- **Goal of the exercise**: Please print the entries below exactly, from the line with "[0, 2^64); every" through the line with "block as it", including both of those lines and leaving out all others.

- **Record extracts**:
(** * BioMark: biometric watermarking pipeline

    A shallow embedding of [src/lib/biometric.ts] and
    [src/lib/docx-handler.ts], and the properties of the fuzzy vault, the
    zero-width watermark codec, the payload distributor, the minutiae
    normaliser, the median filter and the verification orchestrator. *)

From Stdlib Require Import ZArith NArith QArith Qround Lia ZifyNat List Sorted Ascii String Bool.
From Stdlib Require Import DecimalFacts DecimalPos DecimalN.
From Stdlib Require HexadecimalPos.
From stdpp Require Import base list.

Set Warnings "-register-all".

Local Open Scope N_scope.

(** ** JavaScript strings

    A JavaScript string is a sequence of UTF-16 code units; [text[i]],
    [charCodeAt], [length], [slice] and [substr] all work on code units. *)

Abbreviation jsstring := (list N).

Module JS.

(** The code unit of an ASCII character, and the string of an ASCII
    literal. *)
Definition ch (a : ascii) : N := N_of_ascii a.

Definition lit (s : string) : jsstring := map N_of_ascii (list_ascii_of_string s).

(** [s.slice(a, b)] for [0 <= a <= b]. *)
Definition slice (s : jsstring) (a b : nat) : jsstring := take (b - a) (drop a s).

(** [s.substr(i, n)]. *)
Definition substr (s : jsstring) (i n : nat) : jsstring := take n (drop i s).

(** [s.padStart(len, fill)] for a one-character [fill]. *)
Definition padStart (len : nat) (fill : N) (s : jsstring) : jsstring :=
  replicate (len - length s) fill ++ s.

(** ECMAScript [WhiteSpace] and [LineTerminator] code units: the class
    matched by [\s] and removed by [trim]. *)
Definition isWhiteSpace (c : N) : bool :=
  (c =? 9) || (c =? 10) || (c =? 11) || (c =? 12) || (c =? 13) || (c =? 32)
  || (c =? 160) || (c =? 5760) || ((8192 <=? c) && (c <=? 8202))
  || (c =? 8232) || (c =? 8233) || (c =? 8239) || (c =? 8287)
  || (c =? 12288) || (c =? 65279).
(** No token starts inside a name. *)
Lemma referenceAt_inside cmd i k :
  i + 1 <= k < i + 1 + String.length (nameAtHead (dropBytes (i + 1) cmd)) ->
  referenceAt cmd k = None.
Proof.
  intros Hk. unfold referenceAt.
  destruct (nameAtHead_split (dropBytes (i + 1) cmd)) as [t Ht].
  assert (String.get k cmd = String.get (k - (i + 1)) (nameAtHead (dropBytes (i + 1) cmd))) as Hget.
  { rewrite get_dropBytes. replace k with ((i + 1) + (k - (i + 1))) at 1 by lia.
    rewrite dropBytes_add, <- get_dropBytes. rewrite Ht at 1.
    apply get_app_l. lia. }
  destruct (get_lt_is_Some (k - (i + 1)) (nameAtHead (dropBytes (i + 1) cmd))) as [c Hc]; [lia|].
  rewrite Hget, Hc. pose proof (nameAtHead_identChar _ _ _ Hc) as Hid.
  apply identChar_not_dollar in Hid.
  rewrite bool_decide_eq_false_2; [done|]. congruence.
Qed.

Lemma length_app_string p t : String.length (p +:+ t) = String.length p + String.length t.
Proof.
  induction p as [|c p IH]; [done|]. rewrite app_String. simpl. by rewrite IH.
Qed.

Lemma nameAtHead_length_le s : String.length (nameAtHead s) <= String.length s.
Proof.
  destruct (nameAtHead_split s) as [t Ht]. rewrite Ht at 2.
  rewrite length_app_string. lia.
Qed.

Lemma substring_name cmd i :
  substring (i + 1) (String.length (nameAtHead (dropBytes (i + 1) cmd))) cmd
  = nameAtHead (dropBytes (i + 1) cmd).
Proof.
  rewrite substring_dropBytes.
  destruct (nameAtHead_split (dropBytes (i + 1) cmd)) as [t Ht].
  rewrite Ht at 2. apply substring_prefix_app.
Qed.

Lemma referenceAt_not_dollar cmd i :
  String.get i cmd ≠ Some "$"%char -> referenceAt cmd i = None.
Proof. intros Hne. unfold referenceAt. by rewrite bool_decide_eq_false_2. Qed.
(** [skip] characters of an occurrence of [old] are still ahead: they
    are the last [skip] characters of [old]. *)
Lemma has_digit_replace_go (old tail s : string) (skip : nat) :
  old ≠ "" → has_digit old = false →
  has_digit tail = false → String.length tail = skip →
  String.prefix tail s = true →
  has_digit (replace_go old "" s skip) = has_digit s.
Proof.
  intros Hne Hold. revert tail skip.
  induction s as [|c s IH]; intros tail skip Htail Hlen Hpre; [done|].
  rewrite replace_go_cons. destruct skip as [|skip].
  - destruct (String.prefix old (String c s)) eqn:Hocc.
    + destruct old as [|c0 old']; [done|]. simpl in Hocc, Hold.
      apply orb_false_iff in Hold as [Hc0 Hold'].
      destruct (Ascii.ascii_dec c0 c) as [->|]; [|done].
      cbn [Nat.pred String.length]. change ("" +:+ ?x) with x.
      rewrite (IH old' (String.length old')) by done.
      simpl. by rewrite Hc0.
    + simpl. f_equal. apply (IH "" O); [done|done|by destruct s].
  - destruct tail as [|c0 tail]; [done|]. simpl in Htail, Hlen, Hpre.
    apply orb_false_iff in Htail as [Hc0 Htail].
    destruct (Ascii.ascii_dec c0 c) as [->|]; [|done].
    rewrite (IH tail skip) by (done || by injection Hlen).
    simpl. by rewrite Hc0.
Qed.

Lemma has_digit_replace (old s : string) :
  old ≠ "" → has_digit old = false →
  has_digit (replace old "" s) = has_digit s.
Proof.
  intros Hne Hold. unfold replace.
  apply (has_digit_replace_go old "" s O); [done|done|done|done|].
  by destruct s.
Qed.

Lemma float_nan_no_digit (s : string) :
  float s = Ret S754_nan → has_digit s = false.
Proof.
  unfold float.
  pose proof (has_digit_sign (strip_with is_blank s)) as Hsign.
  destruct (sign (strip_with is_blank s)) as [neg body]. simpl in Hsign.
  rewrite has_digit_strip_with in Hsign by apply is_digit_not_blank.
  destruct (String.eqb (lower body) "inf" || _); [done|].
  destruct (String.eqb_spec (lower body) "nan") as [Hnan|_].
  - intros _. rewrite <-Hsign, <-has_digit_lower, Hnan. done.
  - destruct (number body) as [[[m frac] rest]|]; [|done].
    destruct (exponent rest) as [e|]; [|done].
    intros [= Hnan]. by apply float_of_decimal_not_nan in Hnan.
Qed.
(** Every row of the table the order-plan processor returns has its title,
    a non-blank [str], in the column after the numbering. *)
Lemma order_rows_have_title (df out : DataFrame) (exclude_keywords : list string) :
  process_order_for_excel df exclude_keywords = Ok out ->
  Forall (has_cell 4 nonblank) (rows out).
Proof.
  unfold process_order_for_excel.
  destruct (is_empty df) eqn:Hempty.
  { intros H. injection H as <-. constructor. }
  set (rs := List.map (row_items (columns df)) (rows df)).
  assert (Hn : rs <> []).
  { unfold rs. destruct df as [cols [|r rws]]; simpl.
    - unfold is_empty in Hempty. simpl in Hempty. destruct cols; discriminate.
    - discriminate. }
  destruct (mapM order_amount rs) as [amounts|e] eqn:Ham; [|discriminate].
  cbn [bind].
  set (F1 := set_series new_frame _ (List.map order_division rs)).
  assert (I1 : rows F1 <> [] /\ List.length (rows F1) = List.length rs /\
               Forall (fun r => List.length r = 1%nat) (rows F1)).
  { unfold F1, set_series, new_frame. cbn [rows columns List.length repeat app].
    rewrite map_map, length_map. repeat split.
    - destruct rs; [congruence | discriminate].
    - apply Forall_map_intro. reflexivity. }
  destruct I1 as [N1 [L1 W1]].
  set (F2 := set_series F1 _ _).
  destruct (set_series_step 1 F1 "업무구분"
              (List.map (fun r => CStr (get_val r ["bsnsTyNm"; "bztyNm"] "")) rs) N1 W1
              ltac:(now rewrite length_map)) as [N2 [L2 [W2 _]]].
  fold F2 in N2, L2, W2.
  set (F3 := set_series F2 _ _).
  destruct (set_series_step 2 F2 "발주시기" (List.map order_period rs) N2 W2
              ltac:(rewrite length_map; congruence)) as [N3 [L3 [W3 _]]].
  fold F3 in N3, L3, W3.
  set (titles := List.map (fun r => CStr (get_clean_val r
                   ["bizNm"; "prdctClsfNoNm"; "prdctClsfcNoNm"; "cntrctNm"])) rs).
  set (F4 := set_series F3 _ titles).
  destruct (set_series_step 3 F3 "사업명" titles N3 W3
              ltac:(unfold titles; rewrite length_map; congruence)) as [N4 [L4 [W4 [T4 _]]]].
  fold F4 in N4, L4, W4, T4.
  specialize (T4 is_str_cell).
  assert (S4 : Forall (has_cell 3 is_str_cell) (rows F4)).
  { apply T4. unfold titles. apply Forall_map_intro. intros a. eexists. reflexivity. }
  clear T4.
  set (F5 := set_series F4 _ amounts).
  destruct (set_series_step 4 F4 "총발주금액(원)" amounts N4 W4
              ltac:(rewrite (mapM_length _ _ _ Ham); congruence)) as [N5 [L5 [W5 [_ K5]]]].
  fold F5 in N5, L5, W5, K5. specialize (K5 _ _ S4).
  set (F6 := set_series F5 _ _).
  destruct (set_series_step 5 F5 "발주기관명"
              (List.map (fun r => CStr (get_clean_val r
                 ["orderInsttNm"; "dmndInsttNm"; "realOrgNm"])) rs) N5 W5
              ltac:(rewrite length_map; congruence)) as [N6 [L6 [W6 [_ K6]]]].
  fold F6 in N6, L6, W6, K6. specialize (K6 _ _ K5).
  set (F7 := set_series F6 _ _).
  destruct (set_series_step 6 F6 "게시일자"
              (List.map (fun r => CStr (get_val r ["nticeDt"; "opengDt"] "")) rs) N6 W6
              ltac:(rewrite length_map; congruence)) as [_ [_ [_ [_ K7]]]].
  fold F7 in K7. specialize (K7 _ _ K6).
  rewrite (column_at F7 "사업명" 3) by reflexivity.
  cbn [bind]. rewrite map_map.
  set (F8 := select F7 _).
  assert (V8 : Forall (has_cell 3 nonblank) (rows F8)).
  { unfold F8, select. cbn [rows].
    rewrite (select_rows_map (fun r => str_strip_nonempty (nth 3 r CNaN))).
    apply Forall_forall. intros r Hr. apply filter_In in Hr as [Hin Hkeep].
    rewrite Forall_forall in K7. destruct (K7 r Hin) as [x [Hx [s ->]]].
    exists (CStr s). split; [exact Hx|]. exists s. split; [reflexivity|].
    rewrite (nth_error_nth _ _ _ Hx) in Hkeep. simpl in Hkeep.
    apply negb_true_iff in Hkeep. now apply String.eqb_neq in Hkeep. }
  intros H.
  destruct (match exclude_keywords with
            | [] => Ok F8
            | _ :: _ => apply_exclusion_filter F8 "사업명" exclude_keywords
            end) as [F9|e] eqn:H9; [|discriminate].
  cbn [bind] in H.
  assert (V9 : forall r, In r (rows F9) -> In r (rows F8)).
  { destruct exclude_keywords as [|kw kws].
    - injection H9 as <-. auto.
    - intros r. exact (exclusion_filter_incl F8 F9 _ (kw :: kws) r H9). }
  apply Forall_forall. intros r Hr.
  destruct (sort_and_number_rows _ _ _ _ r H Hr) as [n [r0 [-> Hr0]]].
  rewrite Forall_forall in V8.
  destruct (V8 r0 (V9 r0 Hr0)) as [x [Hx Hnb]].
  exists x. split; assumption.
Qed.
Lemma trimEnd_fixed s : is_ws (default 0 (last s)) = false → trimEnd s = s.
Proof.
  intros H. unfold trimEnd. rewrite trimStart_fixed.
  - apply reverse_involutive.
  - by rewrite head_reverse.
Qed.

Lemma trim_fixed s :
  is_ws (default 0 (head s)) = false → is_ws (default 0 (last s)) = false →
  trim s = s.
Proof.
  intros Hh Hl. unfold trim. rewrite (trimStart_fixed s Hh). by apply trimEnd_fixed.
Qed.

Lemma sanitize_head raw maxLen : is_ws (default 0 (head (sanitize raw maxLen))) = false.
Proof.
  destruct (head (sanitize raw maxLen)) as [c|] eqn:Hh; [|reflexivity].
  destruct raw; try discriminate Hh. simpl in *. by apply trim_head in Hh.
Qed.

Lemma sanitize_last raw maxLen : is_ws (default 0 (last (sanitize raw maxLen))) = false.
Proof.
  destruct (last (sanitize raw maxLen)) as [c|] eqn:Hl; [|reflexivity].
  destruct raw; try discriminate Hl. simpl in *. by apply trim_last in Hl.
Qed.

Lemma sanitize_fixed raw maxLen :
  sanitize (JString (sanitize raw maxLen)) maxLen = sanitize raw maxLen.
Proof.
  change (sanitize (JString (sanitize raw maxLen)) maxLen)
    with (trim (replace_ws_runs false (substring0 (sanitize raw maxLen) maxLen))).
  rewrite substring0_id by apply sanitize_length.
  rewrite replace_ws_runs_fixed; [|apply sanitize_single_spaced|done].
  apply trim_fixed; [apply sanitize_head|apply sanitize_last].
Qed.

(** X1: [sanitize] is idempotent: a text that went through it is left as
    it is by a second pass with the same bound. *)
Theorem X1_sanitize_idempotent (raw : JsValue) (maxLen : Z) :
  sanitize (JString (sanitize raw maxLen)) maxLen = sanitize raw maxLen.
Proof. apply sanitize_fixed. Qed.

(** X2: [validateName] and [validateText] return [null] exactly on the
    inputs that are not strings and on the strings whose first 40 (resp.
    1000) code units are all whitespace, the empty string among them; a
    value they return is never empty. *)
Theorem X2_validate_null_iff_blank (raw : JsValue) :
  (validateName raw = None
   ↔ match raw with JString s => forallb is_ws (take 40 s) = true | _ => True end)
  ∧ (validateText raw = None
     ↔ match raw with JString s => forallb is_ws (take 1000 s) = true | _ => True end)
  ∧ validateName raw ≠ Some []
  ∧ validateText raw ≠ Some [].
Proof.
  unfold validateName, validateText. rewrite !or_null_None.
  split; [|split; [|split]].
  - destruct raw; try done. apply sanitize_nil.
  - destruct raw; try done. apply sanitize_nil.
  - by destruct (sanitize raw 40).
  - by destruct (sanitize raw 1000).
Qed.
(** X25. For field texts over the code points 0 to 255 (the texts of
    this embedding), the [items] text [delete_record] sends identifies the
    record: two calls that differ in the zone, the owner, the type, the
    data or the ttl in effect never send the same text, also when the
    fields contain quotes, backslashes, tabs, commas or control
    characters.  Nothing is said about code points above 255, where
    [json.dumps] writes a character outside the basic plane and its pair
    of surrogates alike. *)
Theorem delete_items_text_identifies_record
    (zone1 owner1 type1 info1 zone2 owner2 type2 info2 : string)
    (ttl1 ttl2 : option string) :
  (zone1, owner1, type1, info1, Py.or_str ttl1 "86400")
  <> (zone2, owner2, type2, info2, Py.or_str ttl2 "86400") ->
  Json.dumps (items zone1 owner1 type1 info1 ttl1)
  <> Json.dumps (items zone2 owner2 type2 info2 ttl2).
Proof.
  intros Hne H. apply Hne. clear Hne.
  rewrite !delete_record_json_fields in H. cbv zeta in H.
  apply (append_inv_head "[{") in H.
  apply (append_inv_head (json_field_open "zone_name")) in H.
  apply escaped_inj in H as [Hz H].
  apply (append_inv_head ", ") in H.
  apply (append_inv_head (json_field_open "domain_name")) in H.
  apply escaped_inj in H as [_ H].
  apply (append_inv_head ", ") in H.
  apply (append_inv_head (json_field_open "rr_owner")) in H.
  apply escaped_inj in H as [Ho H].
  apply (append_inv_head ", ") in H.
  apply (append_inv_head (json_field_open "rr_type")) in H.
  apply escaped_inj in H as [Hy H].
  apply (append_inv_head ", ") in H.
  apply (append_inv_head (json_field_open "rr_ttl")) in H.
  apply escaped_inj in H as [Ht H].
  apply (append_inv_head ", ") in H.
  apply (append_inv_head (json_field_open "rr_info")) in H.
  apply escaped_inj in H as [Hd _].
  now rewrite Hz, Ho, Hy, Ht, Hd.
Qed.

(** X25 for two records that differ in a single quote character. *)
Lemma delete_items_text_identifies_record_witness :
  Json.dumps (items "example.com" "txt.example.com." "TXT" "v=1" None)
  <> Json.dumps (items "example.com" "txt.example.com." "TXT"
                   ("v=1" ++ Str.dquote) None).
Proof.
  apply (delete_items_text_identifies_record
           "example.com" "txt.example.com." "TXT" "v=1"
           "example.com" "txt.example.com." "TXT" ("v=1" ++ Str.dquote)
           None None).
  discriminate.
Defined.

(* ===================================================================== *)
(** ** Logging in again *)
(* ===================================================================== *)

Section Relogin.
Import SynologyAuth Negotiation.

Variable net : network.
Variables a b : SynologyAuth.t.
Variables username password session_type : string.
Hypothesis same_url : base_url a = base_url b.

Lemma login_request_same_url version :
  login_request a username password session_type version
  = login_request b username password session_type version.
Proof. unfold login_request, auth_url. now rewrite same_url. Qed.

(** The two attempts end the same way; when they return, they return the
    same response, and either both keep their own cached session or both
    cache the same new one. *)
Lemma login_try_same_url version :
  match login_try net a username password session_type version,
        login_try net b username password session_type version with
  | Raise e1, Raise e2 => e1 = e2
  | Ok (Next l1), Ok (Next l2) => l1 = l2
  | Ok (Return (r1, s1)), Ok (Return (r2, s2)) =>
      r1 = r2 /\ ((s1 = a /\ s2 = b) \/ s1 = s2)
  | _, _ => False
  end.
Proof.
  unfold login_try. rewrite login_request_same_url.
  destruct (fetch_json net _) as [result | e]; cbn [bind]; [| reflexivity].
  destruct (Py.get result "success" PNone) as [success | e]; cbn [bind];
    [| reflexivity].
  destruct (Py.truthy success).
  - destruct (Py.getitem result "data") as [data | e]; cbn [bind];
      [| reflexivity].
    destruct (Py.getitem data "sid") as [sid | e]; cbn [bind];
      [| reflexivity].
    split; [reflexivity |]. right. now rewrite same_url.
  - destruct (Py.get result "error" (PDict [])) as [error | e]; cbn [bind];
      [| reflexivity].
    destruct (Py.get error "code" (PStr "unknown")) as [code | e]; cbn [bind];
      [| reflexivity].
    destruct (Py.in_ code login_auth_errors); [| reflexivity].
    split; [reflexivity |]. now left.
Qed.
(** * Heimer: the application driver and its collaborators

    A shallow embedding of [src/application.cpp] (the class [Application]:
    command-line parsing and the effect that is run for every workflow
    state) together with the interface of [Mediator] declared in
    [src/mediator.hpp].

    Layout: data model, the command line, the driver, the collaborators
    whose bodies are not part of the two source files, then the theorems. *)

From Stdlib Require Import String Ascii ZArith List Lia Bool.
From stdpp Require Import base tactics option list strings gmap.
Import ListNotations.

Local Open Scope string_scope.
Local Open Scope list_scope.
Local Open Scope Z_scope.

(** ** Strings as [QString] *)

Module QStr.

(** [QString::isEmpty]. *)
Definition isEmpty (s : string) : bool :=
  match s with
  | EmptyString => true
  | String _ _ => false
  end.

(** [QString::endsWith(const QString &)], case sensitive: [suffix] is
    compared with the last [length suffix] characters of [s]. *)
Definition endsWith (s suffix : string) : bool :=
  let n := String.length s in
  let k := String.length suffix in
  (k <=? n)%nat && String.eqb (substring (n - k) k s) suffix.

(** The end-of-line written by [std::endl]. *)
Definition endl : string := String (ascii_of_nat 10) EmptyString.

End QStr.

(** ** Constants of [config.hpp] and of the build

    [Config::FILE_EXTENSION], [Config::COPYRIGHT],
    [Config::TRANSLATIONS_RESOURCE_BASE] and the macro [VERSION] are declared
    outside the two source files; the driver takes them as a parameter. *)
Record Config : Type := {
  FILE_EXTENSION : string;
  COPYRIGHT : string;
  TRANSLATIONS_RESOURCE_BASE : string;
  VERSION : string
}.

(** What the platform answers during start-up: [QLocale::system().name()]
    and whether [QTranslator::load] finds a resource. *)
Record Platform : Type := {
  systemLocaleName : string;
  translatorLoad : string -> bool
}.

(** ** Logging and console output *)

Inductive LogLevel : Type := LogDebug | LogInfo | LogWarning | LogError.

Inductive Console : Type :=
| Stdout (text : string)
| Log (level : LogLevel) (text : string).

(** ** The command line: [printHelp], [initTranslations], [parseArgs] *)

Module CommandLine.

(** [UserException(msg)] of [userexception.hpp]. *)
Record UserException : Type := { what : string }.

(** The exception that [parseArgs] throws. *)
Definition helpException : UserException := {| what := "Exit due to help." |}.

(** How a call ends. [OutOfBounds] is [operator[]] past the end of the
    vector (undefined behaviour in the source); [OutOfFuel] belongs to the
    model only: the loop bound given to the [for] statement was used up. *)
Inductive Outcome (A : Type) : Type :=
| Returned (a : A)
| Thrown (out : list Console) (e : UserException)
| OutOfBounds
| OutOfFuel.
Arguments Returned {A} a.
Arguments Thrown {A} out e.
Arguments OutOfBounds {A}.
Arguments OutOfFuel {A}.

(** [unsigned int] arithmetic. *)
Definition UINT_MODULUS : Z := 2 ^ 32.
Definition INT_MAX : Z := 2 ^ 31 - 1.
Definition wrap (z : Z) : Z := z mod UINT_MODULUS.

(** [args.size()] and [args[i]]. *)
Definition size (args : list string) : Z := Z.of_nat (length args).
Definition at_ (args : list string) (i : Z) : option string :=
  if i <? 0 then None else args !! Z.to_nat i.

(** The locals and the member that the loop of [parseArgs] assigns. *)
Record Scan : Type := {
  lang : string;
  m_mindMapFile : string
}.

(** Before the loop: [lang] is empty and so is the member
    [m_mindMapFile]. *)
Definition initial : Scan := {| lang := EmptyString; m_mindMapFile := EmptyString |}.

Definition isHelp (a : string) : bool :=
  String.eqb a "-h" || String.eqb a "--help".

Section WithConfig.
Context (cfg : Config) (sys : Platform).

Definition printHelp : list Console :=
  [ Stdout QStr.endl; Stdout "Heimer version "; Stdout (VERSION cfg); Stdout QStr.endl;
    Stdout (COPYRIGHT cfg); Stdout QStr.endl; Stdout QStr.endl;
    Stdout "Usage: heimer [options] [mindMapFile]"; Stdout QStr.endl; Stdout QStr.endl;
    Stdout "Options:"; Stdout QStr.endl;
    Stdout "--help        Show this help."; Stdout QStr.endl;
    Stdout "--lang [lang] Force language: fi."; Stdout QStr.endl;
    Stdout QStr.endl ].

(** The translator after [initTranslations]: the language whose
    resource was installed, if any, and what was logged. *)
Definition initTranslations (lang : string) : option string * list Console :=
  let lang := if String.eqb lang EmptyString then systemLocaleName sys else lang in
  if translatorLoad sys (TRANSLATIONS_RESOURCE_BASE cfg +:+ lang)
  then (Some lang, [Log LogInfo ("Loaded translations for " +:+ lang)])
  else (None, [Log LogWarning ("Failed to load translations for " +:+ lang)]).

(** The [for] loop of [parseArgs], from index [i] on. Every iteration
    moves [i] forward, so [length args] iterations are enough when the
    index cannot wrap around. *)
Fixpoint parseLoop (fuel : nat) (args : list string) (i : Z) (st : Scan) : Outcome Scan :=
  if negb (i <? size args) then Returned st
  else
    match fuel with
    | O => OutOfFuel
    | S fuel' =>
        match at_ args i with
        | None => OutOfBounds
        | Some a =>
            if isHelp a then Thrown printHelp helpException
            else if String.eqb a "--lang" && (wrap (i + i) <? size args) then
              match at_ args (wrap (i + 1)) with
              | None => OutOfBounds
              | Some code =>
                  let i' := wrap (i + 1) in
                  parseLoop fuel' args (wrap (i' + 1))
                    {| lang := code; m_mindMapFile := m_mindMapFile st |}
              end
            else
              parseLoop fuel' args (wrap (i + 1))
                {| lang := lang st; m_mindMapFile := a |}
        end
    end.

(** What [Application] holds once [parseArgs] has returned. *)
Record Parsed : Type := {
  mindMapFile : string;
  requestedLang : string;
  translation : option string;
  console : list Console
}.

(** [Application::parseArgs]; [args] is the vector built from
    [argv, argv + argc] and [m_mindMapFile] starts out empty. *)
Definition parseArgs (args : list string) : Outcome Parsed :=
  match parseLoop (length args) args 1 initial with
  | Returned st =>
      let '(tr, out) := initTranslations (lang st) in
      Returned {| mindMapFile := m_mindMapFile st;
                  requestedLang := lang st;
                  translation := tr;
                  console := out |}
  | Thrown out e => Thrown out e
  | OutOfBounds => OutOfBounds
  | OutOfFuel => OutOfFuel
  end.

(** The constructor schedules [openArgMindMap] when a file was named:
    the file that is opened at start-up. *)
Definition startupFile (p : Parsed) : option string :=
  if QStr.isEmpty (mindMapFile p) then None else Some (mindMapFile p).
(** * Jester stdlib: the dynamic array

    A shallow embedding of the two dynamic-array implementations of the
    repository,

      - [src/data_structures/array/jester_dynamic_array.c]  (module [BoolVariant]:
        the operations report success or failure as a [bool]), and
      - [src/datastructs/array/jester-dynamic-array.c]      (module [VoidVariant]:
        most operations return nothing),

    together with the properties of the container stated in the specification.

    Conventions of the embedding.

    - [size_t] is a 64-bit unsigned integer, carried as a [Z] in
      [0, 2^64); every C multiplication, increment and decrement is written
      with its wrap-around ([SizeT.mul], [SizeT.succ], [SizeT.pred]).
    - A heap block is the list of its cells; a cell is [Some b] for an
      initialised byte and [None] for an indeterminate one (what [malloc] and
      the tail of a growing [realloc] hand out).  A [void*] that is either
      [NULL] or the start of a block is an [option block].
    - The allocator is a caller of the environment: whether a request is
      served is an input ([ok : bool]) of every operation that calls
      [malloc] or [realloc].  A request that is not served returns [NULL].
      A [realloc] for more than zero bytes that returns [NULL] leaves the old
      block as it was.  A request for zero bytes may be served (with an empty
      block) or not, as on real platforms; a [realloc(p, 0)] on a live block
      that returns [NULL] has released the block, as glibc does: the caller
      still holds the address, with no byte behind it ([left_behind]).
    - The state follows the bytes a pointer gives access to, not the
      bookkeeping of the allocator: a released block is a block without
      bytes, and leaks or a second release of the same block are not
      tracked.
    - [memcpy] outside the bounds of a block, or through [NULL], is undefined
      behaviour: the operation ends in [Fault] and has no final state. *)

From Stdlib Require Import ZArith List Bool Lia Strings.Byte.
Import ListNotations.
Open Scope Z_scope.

- **Task output**:
      [0, 2^64); every C multiplication, increment and decrement is written
      with its wrap-around ([SizeT.mul], [SizeT.succ], [SizeT.pred]).
    - A heap block is the list of its cells; a cell is [Some b] for an
      initialised byte and [None] for an indeterminate one (what [malloc] and
      the tail of a growing [realloc] hand out).  A [void*] that is either
      [NULL] or the start of a block is an [option block].
    - The allocator is a caller of the environment: whether a request is
      served is an input ([ok : bool]) of every operation that calls
      [malloc] or [realloc].  A request that is not served returns [NULL].
      A [realloc] for more than zero bytes that returns [NULL] leaves the old
      block as it was.  A request for zero bytes may be served (with an empty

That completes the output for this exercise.